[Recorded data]
-------------------------

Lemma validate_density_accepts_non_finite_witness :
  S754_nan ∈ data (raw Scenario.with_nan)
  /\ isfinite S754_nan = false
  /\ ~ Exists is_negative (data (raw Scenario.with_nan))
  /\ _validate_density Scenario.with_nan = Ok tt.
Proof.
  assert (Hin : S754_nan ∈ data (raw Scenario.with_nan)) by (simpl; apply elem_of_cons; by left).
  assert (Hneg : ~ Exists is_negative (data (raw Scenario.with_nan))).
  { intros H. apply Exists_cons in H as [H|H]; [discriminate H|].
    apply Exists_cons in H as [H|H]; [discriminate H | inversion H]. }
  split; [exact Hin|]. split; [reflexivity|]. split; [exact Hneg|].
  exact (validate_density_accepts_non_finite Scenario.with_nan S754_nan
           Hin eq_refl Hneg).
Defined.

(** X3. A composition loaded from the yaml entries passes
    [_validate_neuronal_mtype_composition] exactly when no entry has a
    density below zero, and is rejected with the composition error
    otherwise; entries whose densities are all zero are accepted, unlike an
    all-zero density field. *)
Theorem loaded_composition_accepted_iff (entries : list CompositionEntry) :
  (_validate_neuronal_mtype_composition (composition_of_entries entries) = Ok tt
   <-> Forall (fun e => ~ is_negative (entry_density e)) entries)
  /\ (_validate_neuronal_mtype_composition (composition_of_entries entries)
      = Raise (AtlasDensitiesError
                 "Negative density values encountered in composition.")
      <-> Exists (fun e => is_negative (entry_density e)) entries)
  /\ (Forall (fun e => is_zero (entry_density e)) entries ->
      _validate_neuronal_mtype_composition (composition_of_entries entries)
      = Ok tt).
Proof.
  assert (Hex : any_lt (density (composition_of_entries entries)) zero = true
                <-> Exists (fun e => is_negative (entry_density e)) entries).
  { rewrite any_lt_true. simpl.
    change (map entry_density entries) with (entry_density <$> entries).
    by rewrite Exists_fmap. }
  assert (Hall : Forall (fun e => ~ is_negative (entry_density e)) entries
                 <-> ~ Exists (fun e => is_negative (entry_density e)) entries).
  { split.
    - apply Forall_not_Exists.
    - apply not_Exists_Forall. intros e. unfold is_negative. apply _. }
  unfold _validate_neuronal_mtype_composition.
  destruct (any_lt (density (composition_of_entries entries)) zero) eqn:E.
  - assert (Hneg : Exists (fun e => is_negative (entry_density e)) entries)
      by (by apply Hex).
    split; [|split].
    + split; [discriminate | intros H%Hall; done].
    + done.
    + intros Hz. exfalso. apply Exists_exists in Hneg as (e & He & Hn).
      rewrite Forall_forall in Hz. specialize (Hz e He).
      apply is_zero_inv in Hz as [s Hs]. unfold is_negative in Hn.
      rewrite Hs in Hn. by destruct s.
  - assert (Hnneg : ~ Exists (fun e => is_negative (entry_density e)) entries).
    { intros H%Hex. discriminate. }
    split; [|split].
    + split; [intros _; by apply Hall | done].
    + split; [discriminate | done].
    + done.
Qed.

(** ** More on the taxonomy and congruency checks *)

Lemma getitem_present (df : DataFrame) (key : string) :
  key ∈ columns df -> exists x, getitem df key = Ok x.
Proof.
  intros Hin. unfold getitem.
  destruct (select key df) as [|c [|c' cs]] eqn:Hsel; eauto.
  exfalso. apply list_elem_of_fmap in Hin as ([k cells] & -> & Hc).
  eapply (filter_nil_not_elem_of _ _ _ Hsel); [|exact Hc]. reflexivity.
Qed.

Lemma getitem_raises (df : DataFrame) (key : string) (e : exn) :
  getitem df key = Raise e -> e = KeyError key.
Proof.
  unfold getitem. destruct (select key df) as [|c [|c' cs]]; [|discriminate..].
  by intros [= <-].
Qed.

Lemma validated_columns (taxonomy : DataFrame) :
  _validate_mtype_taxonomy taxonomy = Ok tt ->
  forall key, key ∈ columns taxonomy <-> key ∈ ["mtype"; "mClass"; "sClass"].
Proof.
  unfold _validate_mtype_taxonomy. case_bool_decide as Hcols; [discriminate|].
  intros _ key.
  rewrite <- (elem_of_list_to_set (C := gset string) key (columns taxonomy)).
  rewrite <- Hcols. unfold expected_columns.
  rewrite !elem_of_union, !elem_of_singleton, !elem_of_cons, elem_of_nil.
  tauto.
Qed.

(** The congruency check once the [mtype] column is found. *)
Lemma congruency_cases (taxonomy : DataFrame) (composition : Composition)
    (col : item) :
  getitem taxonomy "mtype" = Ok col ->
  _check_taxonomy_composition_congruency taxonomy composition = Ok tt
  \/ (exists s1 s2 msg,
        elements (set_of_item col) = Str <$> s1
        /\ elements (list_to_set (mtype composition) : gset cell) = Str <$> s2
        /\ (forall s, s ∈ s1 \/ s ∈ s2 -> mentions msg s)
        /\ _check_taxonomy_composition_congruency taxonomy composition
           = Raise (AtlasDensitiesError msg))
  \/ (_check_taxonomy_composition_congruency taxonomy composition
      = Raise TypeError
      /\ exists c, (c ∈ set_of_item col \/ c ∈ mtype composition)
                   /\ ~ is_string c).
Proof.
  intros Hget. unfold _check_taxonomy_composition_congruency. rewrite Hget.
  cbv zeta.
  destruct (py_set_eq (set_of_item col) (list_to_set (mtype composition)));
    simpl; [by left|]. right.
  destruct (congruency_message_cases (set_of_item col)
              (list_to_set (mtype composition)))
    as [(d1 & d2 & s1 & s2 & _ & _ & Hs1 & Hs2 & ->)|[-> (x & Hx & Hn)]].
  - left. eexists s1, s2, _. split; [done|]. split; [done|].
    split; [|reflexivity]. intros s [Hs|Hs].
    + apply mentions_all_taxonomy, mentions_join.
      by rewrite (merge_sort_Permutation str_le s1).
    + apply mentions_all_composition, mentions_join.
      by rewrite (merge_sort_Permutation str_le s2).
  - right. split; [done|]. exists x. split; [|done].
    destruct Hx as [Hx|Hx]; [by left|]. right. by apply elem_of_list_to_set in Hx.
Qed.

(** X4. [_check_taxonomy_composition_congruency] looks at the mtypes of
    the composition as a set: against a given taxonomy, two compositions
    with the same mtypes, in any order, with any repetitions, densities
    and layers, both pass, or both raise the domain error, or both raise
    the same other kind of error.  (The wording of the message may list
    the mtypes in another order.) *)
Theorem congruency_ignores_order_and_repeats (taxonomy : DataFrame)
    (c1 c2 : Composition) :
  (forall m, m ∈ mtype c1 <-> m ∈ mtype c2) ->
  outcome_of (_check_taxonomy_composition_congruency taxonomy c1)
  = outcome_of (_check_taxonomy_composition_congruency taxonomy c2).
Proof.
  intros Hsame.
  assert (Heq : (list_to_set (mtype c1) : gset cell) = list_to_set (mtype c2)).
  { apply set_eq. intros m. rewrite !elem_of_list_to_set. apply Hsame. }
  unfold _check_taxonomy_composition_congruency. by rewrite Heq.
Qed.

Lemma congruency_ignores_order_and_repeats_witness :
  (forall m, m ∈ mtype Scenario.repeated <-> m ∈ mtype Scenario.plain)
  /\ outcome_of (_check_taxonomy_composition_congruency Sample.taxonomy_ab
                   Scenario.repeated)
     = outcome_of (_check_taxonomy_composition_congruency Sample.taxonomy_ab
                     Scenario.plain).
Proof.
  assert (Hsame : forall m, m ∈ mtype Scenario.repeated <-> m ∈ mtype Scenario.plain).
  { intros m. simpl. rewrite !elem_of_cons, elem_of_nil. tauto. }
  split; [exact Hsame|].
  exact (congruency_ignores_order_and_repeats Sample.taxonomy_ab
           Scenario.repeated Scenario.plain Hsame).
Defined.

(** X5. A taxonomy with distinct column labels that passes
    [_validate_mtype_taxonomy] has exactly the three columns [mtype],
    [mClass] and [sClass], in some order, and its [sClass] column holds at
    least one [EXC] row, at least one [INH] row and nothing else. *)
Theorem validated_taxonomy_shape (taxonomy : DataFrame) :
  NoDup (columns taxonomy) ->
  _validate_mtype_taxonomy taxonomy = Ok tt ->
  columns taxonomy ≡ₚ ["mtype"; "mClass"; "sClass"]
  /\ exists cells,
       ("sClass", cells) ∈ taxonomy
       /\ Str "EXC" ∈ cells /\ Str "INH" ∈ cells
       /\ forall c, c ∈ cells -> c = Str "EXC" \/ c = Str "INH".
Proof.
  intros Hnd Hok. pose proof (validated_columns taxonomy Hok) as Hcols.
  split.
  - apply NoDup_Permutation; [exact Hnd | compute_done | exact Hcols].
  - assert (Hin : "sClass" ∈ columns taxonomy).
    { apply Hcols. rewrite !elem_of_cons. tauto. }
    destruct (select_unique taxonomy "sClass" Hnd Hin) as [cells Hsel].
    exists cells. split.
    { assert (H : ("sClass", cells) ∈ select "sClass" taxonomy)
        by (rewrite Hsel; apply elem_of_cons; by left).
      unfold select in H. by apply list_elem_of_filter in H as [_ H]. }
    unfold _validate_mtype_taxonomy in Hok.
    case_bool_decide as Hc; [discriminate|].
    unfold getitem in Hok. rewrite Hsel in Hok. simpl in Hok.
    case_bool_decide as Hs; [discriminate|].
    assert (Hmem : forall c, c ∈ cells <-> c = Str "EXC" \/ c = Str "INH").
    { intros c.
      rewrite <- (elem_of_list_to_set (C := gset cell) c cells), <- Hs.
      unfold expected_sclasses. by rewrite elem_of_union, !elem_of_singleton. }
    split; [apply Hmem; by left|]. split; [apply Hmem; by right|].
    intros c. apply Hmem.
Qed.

-------------------------

**Work order:** From the data above, return every line from the line that has "by (rewrite Hsel;" up to and including the line that has "case_bool_decide as Hs; [discriminate|].", exactly.

**Your response:**
        by (rewrite Hsel; apply elem_of_cons; by left).
      unfold select in H. by apply list_elem_of_filter in H as [_ H]. }
    unfold _validate_mtype_taxonomy in Hok.
    case_bool_decide as Hc; [discriminate|].
    unfold getitem in Hok. rewrite Hsel in Hok. simpl in Hok.
    case_bool_decide as Hs; [discriminate|].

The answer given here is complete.